Didier Fassin : « Avec le covid, la santé publique a gagné ses lettres de noblesse »
Didier Fassin analyse les enjeux actuels des politiques sanitaires, alors que paraît sur le sujet son cours au Collège de France, lui-même bouleversé par la pandémie.
dans l’hebdo N° 1671 Acheter ce numéro

© Mark Kolbe / GETTY IMAGES ASIAPAC / Getty Images via AFP
Élu à la chaire de santé publique au Collège de France fin 2019, l’anthropologue Didier Fassin, également médecin et sociologue, n’a pu dispenser son cours du fait des contraintes sanitaires induites par la pandémie de covid. Reporté de plus d’un an, son enseignement est donc intervenu dans ces circonstances d’autant plus particulières que son objet venait de « faire irruption dans le monde ». Loin de se limiter à cette pandémie qui a braqué l’attention sur la santé publique, matière de ce cours aujourd’hui publié (1), ses leçons interrogent d’abord « la généalogie et la sociologie de l’administration des populations vulnérables ». Illustrant ainsi, à travers ce qu’il a nommé des « excursions anthropologiques », les multiples enjeux venant éclairer « l’expérience pandémique ».
Vous rappelez, au début de ce cours consacré à la santé publique, que celle-ci était, avant le covid-19, pour la majeure partie de l’opinion, « une réalité abstraite, une obscure matière administrative, un domaine d’expertise plutôt rébarbatif ». Si le terme de santé publique a sans doute toujours été présent dans l’imaginaire collectif, pourquoi en était-il ainsi ?
Didier Fassin : La plupart des personnes à qui on aurait parlé de santé publique il y a quelques années n’auraient pas su la définir, sauf à parler de la bureaucratie sanitaire des ministères et des administrations, domaine plutôt rebutant, loin des passionnantes avancées de la médecine et de la biologie que les médias aiment à présenter et qui placent la biomédecine très haut dans le ciel des progrès de la connaissance.
Non seulement la santé publique est devenue familière, mais son importance pour le bien-être collectif est apparue.
Avec la pandémie, non seulement la santé publique est devenue familière, mais son importance pour le bien-être collectif est apparue.
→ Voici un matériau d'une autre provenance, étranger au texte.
(** C8: fork of a process whose container is at its limit of processes, the child counted
    by the container that its slot was used for last: it returns -1, with every page back in
    the free list and the slot unused; but the files and the directory of the parent keep
    the references that were added for the child, and the files stay in the slot, where the
    child of the next process that uses it finds them open. *)
Theorem fork_at_limit s l p pr np q ci c cwd x To Lo :
  forker s p pr np q -> forkable s pr q ci c cwd x -> addr_space s l (p_pagetable pr) (p_sz pr) To Lo ->
  page_ok (p_tf pr) -> p_tf pr ∉ l -> ~ scarce (6 + 3 * size_pages (p_sz pr)) s l -> 0 < p_sz pr -> Forall is_byte (c_name c) ->
  c_maxproc c <= members ci (<[np := set_p_state RUNNABLE q]> (k_procs s)) ->
  exists s' l' tf root nm, runs fork s (-1) s' /\ alloc_ok s' l' /\ l' ≡ₚ l /\ same_except (list_to_set l) (k_mem s) (k_mem s') /\
    kstep (referenced pr cwd x (with_proc np (freed_proc (child_of_fork p pr q (k_nextpid s) tf root nm))
      (set_k_nextpid (i32 (k_nextpid s + 1)) s))) s'.
Proof.
  intros F B Him Hptf Hpl Hsc Hpos Hbytes Hlim. destruct (forker_ne _ _ _ _ _ F) as [Hne Hq].
  destruct (fork_reaches s l p pr np q ci c cwd x To Lo F B Him Hptf Hpl Hsc) as (tf & root & nm & T & L & c' & s6 & l6 & Hnm & St & Cl & Tf & Hroot & Hc' & Hsame & Hgo).
  set (child := child_of_fork p pr q (k_nextpid s) tf root nm) in *. pose proof (sg_step _ _ _ _ _ _ _ St) as S6.
  assert (Hq6 : k_procs s6 !! np = Some child) by (rewrite (stage_procs _ _ _ _ _ _ _ St); by eapply (lookup_with_proc np q)).
  destruct (runs_freeproc s6 l6 np child T L) as (s7 & l7 & R7 & S7 & A7 & P7 & M7); [apply Cl|apply Cl|done|done|].
  destruct (printf_max_proc (c_name c')) as [msg Hmsg].
  assert (E7 : k_held s7 = {[Lproc np]}) by (rewrite (proj2 S7); cbn; by rewrite (proj2 S6)). set (s8 := set_k_held ∅ s7).
  assert (A8 : alloc_ok s8 l7) by (apply alloc_ok_held; [done|apply not_elem_of_empty..]).
  assert (Hl7 : l7 ≡ₚ l).
  { pose proof (vm_alloc _ _ _ _ _ (im_vm _ _ _ _ _ _ Him)) as (_ & (_ & Hnd & _) & _). destruct A7 as (_ & (_ & Hnd7 & _) & _).
    eapply cloned_given_back; [exact Cl|done|done|]. rewrite P7. unfold given_back. change (p_sz child) with (p_sz pr).
    rewrite (proj2 (Z.ltb_lt 0 (p_sz pr)) Hpos). reflexivity. }
  exists (emit msg s8), l7, tf, root, nm. split_and!.
  - apply Hgo. unfold fork_end. destruct (Z.leb_spec (c_maxproc c') (members ci (<[np := set_p_state RUNNABLE q]> (k_procs s)))) as [_|Hgt]; [|rewrite Hsame in Hgt; cbn in Hgt; lia].
    eapply runs_bind; [exact R7|]. eapply runs_bind; [eapply runs_release_to; [rewrite E7; by apply elem_of_singleton|]; rewrite E7, difference_diag_L; reflexivity|].
    eapply runs_bind; [|apply runs_ret]. apply runs_printf; [|exact Hmsg|intros _; apply not_elem_of_empty].
    repeat constructor. rewrite Hsame. exact Hbytes.
  - eapply kstep_alloc_ok; [split; [apply kframe_emit|done]|exact A8|apply A8].
  - exact Hl7.
  - transitivity (k_mem s6); [apply St|]. eapply same_except_mono; [|exact M7]. rewrite <- (cl_pool _ _ _ _ _ _ _ _ _ _ Cl). unfold pages_of.
    rewrite !list_to_set_cons, list_to_set_app_L.
    rewrite (pages_from_tables root T (pt_tree _ _ _ _ (vm_pt _ _ _ _ _ (im_vm _ _ _ _ _ _ (cl_space _ _ _ _ _ _ _ _ _ _ Cl))))). clear. set_solver.
  - split; [|cbn; by rewrite (fk_held _ _ _ _ _ F)]. transitivity s8; [|apply kframe_emit]. transitivity s7; [|apply kframe_held].
    transitivity (with_proc np (freed_proc child) s6); [|apply S7].
    transitivity (filled pr cwd x np (freed_proc child) s); [exact (kframe_held _ {[Lproc np]})|].
    rewrite <- (filled_twice pr cwd x np child). exact (proj1 (kstep_with_proc np (freed_proc child) _ _ S6)).
Qed.

(** fork when every slot is in use. *)

Lemma fork_full s p :
  k_started s <> 0 -> k_cur s = Some p -> length (k_procs s) = NPROC -> k_held s = ∅ ->
  (forall i q, k_procs s !! i = Some q -> ~ unused q) -> runs fork s (-1) s.
Proof.
  intros Hst Hcur Hlen Hh Hno. unfold fork. eapply runs_bind; [eapply runs_bind; [by apply runs_myproc|]; rewrite Hcur; apply runs_ret|].
  apply (runs_bind _ _ _ None s); [|apply runs_ret]. unfold allocproc. apply (runs_bind _ _ _ None s); [|apply runs_ret]. apply runs_for_ret_none.
  intros j Hj%elem_of_seq. destruct (lookup_lt_is_Some_2 (k_procs s) j) as [q' Hq']; [lia|].
  assert (Hl : Lproc j ∉ k_held s) by (rewrite Hh; apply not_elem_of_empty).
  eapply runs_bind; [by apply runs_acquire|]. eapply runs_bind; [by apply runs_get_proc|].
  rewrite (bool_decide_false (p_state q' = UNUSED)) by exact (Hno j q' Hq'). eapply runs_bind; [by apply runs_release_back|apply runs_ret].
Qed.

End Fork.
La présentation quotidienne des données par le ministre de la Santé, la discussion sur la signification des différents indicateurs servant à justifier les décisions, la pédagogie médiatique des projections, des graphiques et des taux, le flux ininterrompu de la parole des experts ont fait que chacun s’est senti un peu épidémiologiste et spécialiste de santé publique, et a compris la nécessité de la connaissance et l’urgence des pratiques dans ce domaine.